=== What the exercise asks ===
Repeat exactly what appears from the opening line of the listing to the line with "(** A condition", inclusive.
•••
(* ===== verification/PgLog.v ===== *)
(** * PgLog: PGStore keeps the audit trail as the contract says *)

From S2P Require Export MemLog PgArchive.

Open Scope Z_scope.

(** A payload of flags, integers and plain texts comes back as it was, but
    for the types JSON has. *)
Class PgAuditLaws `{RT : Runtime} `{PE : PgEnv} :=
  trip_payload_plain : forall p, plain_config (payload_map p) ->
    config_view (payload_map (trip_payload p)) = config_view (payload_map p).

(** A condition of a run, not a law of the clock: each reading of the
    process's clock is of a later microsecond than those before.  Where it
    fails, events of the same microsecond come back in the order of their
    random identifiers. *)
Definition MicroClock `{RT : Runtime} : Prop :=
  forall n m, (n < m)%nat -> micro (clock n) < micro (clock m).

Section PgLog.
Context `{RL : RuntimeLaws} `{PE : PgEnv} `{PL : !PgLaws} `{PJ : !PgJsonLaws} `{UD : !Undisturbed} `{PA : !PgAuditLaws}.

(** A row as Audit reads it. *)
Definition read_event (e : AuditEvent) : AuditEvent := e <| e_Payload := trip_payload (e_Payload e) |>.

(** The log a database stands for: its rows in the order of insertion, which
    is that of their times if the clock moves. *)
Record log_rows (g : Log) (s : Pg) (l : list AuditEvent) : Prop := {
  lr_rows : l ≡ₚ rows (db_audit_events (pg_db s));
  lr_sorted : MicroClock -> StronglySorted (fun x y => e_CreatedAt x < e_CreatedAt y) l;
  lr_past : forall x, x ∈ l -> exists n, (n < pg_tick s)%nat /\ e_CreatedAt x = micro (clock n);
  lr_entries : g = entry_of ∘ read_event <$> l }.

Record pg_log (g : Log) (s : Pg) : Prop := {
  pl_rows : exists l, log_rows g s l;
  pl_fresh : forall n, (pg_tick s <= n)%nat -> db_audit_events (pg_db s) !! gen_random_uuid n = None }.

Definition pg_lexec (op : LOp) : program Pg LRes :=
  match op with
  | LEmit e => let! _ := PgStore.Emit e in Ret LUnit
  | LAudit org txn limit => let! es := PgStore.Audit org txn limit in Ret (LEntries (entry_of <$> es))
  end.

#[export] Instance postgres_log : LStore Pg := { exec_lop := pg_lexec; times_apart := MicroClock; log_ok := pg_log }.

(** ** Frames *)

Definition log_same (d d' : Db) : Prop := db_audit_events d' = db_audit_events d.

#[local] Instance log_same_preorder : PreOrder log_same.
Proof. split; [done|]. intros d1 d2 d3 H1 H2. unfold log_same in *. congruence. Qed.

(** The tables of the other three parts of the contract. *)
Record books_same (d d' : Db) : Prop := { bs_others : others_same d d'; bs_archive : archive_same d d' }.

#[local] Instance books_same_preorder : PreOrder books_same.
Proof.
  split; [by intros d|]. intros d1 d2 d3 [[[] []] []] [[[] []] []]. repeat split; congruence.
Qed.

Lemma pg_log_keep g s s' :
  db_audit_events (pg_db s') = db_audit_events (pg_db s) -> (pg_tick s <= pg_tick s')%nat -> pg_log g s -> pg_log g s'.
Proof.
  intros E T [(l & [R S P G]) F]. split.
  - exists l. split; [by rewrite E|done| |done]. intros x Hx. destruct (P x Hx) as (n & Hn & ?). exists n. split; [lia|done].
  - intros n Hn. rewrite E. apply F. lia.
Qed.

Lemma pg_log_frame g s s' : moved log_same s s' -> pg_log g s -> pg_log g s'.
Proof. intros (E & _ & _ & T). by apply pg_log_keep. Qed.

Lemma pg_exec_quiet op : (forall t, op <> OCreateTxn t) -> prog_within log_same (pg_exec op).
Proof.
  intros Hne. destruct op; try (by destruct (Hne t)); clear Hne; cbn [pg_exec];
    unfold SeedOrg, CreateAgent, GetAgent, GetTxn, SetTxnStatus, AddAction, GetAction, UpdateAction, CreateApproval,
      GetApproval, DecideApproval, SetPolicies, CreatePolicySet, ActivatePolicySet, Policies, ActivePolicySet, legacyPolicies, CreateGrant,
      GrantsForAgent, RevokeGrant, ListTxns, ActionsForTxn, PendingApprovals, PolicySets, insert_organization,
      insert_principal, insert_agent, insert_credential, update_transaction,
      insert_action, update_action, insert_approval, decide_approval, insert_policy_set, disable_active, activate_version,
      insert_grant, revoke_grant;
    repeat first [progress within_all | apply assign_rules_within, _ | case_match_goal].
Qed.

Lemma pg_vexec_quiet op : prog_within log_same (pg_vexec op).
Proof.
  destruct op; cbn [pg_vexec];
    unfold PgSecrets.StoreCredential, PgSecrets.GetCredential, PgSecrets.RevokeCredential, PgSecrets.TouchCredential,
      PgSecrets.CreateOperatorToken, PgSecrets.GetOperatorToken, PgSecrets.TouchOperatorToken,
      PgSecrets.SetIntegrationCredential, PgSecrets.GetIntegrationCredential, PgSecrets.ListIntegrationCredentials,
      PgSecrets.UpsertMCPServer, PgSecrets.GetMCPServer, PgSecrets.ListMCPServers,
      insert_credential, revoke_credential, upsert_credential, upsert_mcp;
    repeat first [progress within_all | apply seal_within, _ | apply open_within, _ | case_match_goal].
Qed.

Lemma pg_aexec_quiet op : prog_within log_same (pg_aexec op).
Proof.
  destruct op; cbn [pg_aexec];
    unfold PgStore.AppendReceipt, PgStore.UpdateReceipt, PgStore.ReceiptsForTxn, PgStore.VerifyChain,
      PgSecrets.SetIntegrationConfig, PgSecrets.GetIntegrationConfig, last_hash, insert_receipt;
    repeat first [progress within_all | case_match_goal].
Qed.

Lemma pg_lexec_aside op : prog_within books_same (pg_lexec op).
Proof.
  destruct op; cbn [pg_lexec]; unfold PgStore.Emit, PgStore.Audit, insert_event;
    repeat first [progress within_all | case_match_goal].
Qed.

(** ** The calls *)

Definition event_row (id : string) (t : time) (e : AuditEvent) : AuditEvent :=
  MkAuditEvent id (e_OrgID e) (e_TransactionID e) (e_ActorType e) (e_ActorID e) (e_Type e) (e_Payload e) (micro t).

Lemma event_inserted e t n db :
  canonical (e_OrgID e) -> has (db_organizations db) (e_OrgID e) = true ->
  optUUID (e_TransactionID e) = e_TransactionID e -> has_opt (db_transactions db) (e_TransactionID e) = true ->
  insert_event (e <| e_CreatedAt := t |>) n db =
    Some (tt, db <| db_audit_events ::= <[ gen_random_uuid n := event_row (gen_random_uuid n) t e ]> |>).
Proof.
  intros Ho Hho Htx Hht. unfold insert_event.
  change (e_OrgID (e <| e_CreatedAt := t |>)) with (e_OrgID e).
  change (e_TransactionID (e <| e_CreatedAt := t |>)) with (e_TransactionID e). rewrite Htx. cbv zeta.
  stmt; [done|by rewrite Hho, Hht].
Qed.

Lemma pg_emits e l g s : pg_ok l s -> pg_log g s -> emittable l e -> pg_log (g ++ [entry_of e]) (run (PgStore.Emit e) s).2.
Proof.
  intros Hok [(c & [R S P G]) F] (Ho & Ht & Hz & Hp). destruct (pg_org _ _ _ Hok Ho) as [Hco Hho].
  assert (Htx : optUUID (e_TransactionID e) = e_TransactionID e /\
    has_opt (db_transactions (pg_db s)) (e_TransactionID e) = true).
  { rewrite (po_txns _ _ Hok), dom_fmap_L in Ht. split; [|by apply has_opt_optional].
    apply (optional_canonical (db_transactions (pg_db s))); [exact (po_canon_txns _ _ Hok)|done]. }
  destruct Htx as [Htx Hht]. unfold PgStore.Emit. rewrite Hz, Z.eqb_refl.
  erewrite run_atomic'; [|reflexivity]. erewrite run_atomic'; [|by apply exec_ok, event_inserted].
  set (n := pg_tick (s <| pg_tick ::= Datatypes.S |>)). set (row := event_row _ _ _). cbn [run fst snd].
  assert (Hnew : db_audit_events (pg_db s) !! gen_random_uuid n = None) by (apply F; cbn; lia). split.
  - exists (c ++ [row]). split.
    + cbn. rewrite rows_insert by done. rewrite <- R. symmetry. apply Permutation_cons_append.
    + intros Hm. specialize (S Hm). apply StronglySorted_app_2; [|done|repeat constructor]. intros x y Hx Hy.
      apply list_elem_of_singleton in Hy as ->. destruct (P x Hx) as (m & Hlt & ->). by apply Hm.
    + intros x Hx. apply elem_of_app in Hx as [Hx|Hx].
      * destruct (P x Hx) as (m & Hm & E). exists m. split; [cbn; lia|done].
      * apply list_elem_of_singleton in Hx as ->. exists (pg_tick s). split; [cbn; lia|done].
    + rewrite fmap_app, G. f_equal. cbn. unfold entry_of, read_event. cbn. by rewrite trip_payload_plain.
  - intros m Hm. cbn in Hm |- *. rewrite lookup_insert_ne; [apply F; lia|apply gen_next; cbn; lia].
Qed.

Lemma later_event_key x y : - e_CreatedAt x < - e_CreatedAt y -> later_event x y = true /\ later_event y x = false.
Proof.
  intros H. unfold later_event. rewrite (proj2 (Z.ltb_lt (e_CreatedAt y) _)) by lia.
  rewrite (proj2 (Z.ltb_ge (e_CreatedAt x) _)) by lia. by rewrite (proj2 (Z.eqb_neq (e_CreatedAt x) (e_CreatedAt y))) by lia.
Qed.

(** What the server answers is an answer from the log. *)
Lemma pg_answers g s c org txn limit n : log_rows g s c ->
  audit_answer MicroClock org txn limit g (entry_of <$> (read_event <$>
    take (Z.to_nat limit) (order_rows n later_event (List.filter (seen_by org txn) (rows (db_audit_events (pg_db s))))))).
Proof.
  intros [R S _ ->]. unfold audit_answer, visible. rewrite filter_entries. rewrite <- list_fmap_compose, fmap_take. eexists. split_and!; [| |reflexivity].
  - rewrite order_perm. apply fmap_Permutation. symmetry. by apply filter_bool_perm.
  - intros Hm. rewrite <- fmap_reverse. f_equal.
    apply (order_chain n later_event (fun e => - e_CreatedAt e)); [apply later_event_key|by apply sorted_reverse, sorted_filter, S|].
    rewrite reverse_Permutation. by apply filter_bool_perm.
Qed.

(** A negative limit is an error, and no rows. *)
Lemma pg_reads org txn limit g s : pg_log g s -> canonical org -> (txn = "" \/ canonical txn) ->
  exists es, (run (pg_lexec (LAudit org txn limit)) s).1 = LEntries es /\ audit_answer MicroClock org txn limit g es.
Proof.
  intros [(c & Hc) _] [Ho _] Ht. pose proof (pg_answers g s c org txn limit (pg_tick s) Hc) as Ha.
  cbn [pg_lexec]. unfold PgStore.Audit. cbn [pbind run fst].
  set (rs := take _ _) in Ha. set (q := q_bind (q_uuid org) _).
  assert (Hq : q (pg_tick s) (pg_db s) = if 0 <=? limit then Some (rs, pg_db s) else None).
  { subst q. assert (Hx : (if String.eqb txn "" then q_ret "" else q_uuid txn) (pg_tick s) (pg_db s) = Some (txn, pg_db s)).
    { destruct Ht as [->|(Ht & _ & Hn)]; [done|]. rewrite (proj2 (String.eqb_neq _ _) Hn). unfold q_uuid. by rewrite Ht. }
    unfold q_bind at 1. unfold q_uuid at 1. rewrite Ho. cbn [mbind option_bind]. unfold q_bind at 1. rewrite Hx.
    rewrite bind_db. unfold q_bind at 1, q_guard. by destruct (0 <=? limit). }
  eexists. split; [|exact Ha]. destruct (Z.leb_spec 0 limit) as [Hl|Hl].
  - by rewrite (query_ok q s _ _ Hq).
  - unfold query, exec. rewrite no_refusal. cbn. rewrite Hq. unfold rs. cbn. by replace (Z.to_nat limit) with 0%nat by lia.
Qed.

Lemma pg_books l v op s : pg_ok l s -> pg_vault v s ->
  pg_ok l (run (pg_lexec op) s).2 /\ pg_vault v (run (pg_lexec op) s).2.
Proof.
  intros Hl Hv. destruct (run_within (R := books_same) _ s (pg_lexec_aside op)) as ([[C V] A] & K & U & T). split.
  - by apply (pg_ok_core l s).
  - by apply (pg_vault_frame v s).
Qed.

Lemma pg_lrefines l g s op : pg_ok l s -> pg_log g s -> ladmissible canonical l op ->
  exists g', lspec_step MicroClock g op (run (pg_lexec op) s).1 g' /\ pg_log g' (run (pg_lexec op) s).2.
Proof.
  intros Hok Hg Had. destruct op as [e|org txn limit]; eexists.
  - cbn [pg_lexec]. rewrite run_pbind. pose proof (pg_emits e l g s Hok Hg Had) as H.
    destruct (run (PgStore.Emit e) s) as [[] s']. split; [apply lspec_emit|exact H].
  - destruct Had as [Ho Ht]. destruct (pg_reads org txn limit g s Hg Ho Ht) as (es & -> & Hes). split; [by apply lspec_audit|].
    apply (pg_log_frame g s); [|done]. apply run_within. cbn [pg_lexec]. unfold PgStore.Audit.
    repeat first [progress within_all | case_match_goal].
Qed.

Lemma pg_log_noted l g s op : pg_ok l s -> admissible canonical l op -> pg_log g s ->
  pg_log (g ++ noted op (run (pg_exec op) s).1) (run (pg_exec op) s).2.
Proof.
  intros Hok Had Hg. assert (Hc : (exists t, op = OCreateTxn t) \/ forall t, op <> OCreateTxn t) by (destruct op; first [by left; eexists | by right]).
  destruct Hc as [[t ->]|Hne].
  - destruct (CreateTxn_inserts t l s Hok Had) as (b & s1 & E & Hv & _ & Hok1 & Hev & Ht).
    cbn [pg_exec]. rewrite run_pbind, E. cbn [run fst snd noted].
    assert (Hid : t_ID (txn_view b) = uuid (pg_uid s)) by (rewrite Hv; unfold new_txn; by case_bool_decide).
    assert (Horg : t_OrgID (txn_view b) = t_OrgID t) by (rewrite Hv; unfold new_txn; by case_bool_decide).
    change (creation (txn_view b)) with (entry_of (txn_event b)). eapply (pg_emits _ _ g s1); [exact Hok1| |].
    + by apply (pg_log_keep g s).
    + split; [cbn; change (t_OrgID b) with (t_OrgID (txn_view b)); rewrite Horg; apply Had|]. split; [|done]. right. cbn.
      change (t_ID b) with (t_ID (txn_view b)). rewrite Hid, dom_insert. set_solver.
  - replace (noted op _) with (@nil Entry) by (destruct op; try done; by destruct (Hne t)). rewrite app_nil_r.
    apply (pg_log_frame g s); [|done]. apply run_within, pg_exec_quiet. exact Hne.
Qed.

#[export] Instance postgres_log_laws : LStoreLaws Pg.
Proof.
  split.
  - intros l v g s op Hl Hv Hg Had. destruct (pg_lrefines l g s op Hl Hg Had) as (g' & Hs & Hg'). exists g'.
    split; [exact Hs|]. destruct (pg_books l v op s Hl Hv) as (? & ?). done.
  - intros l g s op. apply pg_log_noted.
  - intros g s op. apply pg_log_frame, run_within, pg_vexec_quiet.
  - intros g s op. apply pg_log_frame, run_within, pg_aexec_quiet.
  - intros l v s op. apply pg_others.
Qed.

Lemma pg_log_New p : pg_log [] (new_pg p).
Proof. split; [|done]. exists []. split; try done; [constructor|]. intros x Hx. by apply elem_of_nil in Hx. Qed.

End PgLog.

(** C14: both stores keep the audit trail as the contract says.  With an
    honest key provider, in any sequence of calls of the whole Store
    interface, each admissible when it is made (what it refers to exists, its
    identifiers are well formed, and what is kept as JSON is of flags,
    integers and texts in ASCII without NUL), on a new MemoryStore, or on a
    new PGStore over an undisturbed database (no statement refused from
    outside the constraints, no result cut off), an audit read returns up to
    its limit the events emitted before it, and the creations of
    transactions, that belong to the organization and, when asked, to the
    transaction: all of them and no others when the limit allows, whatever is
    called in between.  MemoryStore returns them newest first; PGStore does
    if each reading of the process's clock is of a later microsecond than
    those before, and otherwise orders events of one microsecond by their
    random identifiers. *)
Theorem stores_keep_trail `{RL : RuntimeLaws} `{PE : PgEnv} `{PL : !PgLaws} `{PJ : !PgJsonLaws} `{PA : !PgAuditLaws}
    `{PI : !PlainIds} p cs : honest p ->
  (forall tools, trail_callable (LS := memory_log) cs (keyed_new p tools) ->
     trail_honoured True (exec_trail (LS := memory_log) cs (keyed_new p tools)).1) /\
  (Undisturbed -> trail_callable (LS := postgres_log) cs (new_pg p) ->
     trail_honoured MicroClock (exec_trail (LS := postgres_log) cs (new_pg p)).1).
Proof.
  intros Hp. split.
  - intros tools Hc. eapply (trail_contract (LS := memory_log) cs); [|apply mem_log_New|exact Hc].
    exists empty_ledger, empty_vault. split; [|by apply mem_vault_New].
    eapply mem_ok_frame; [..|apply (mem_ok_New tools)]; done.
  - intros UD Hc. eapply (trail_contract (LS := postgres_log) cs); [|apply pg_log_New|exact Hc].
    exists empty_ledger, empty_vault. split; [apply pg_ok_new|by apply pg_vault_New].
Qed.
•••
=== Response ===
(* ===== verification/PgLog.v ===== *)
(** * PgLog: PGStore keeps the audit trail as the contract says *)

From S2P Require Export MemLog PgArchive.

Open Scope Z_scope.

(** A payload of flags, integers and plain texts comes back as it was, but
    for the types JSON has. *)
Class PgAuditLaws `{RT : Runtime} `{PE : PgEnv} :=
  trip_payload_plain : forall p, plain_config (payload_map p) ->
    config_view (payload_map (trip_payload p)) = config_view (payload_map p).

(** A condition of a run, not a law of the clock: each reading of the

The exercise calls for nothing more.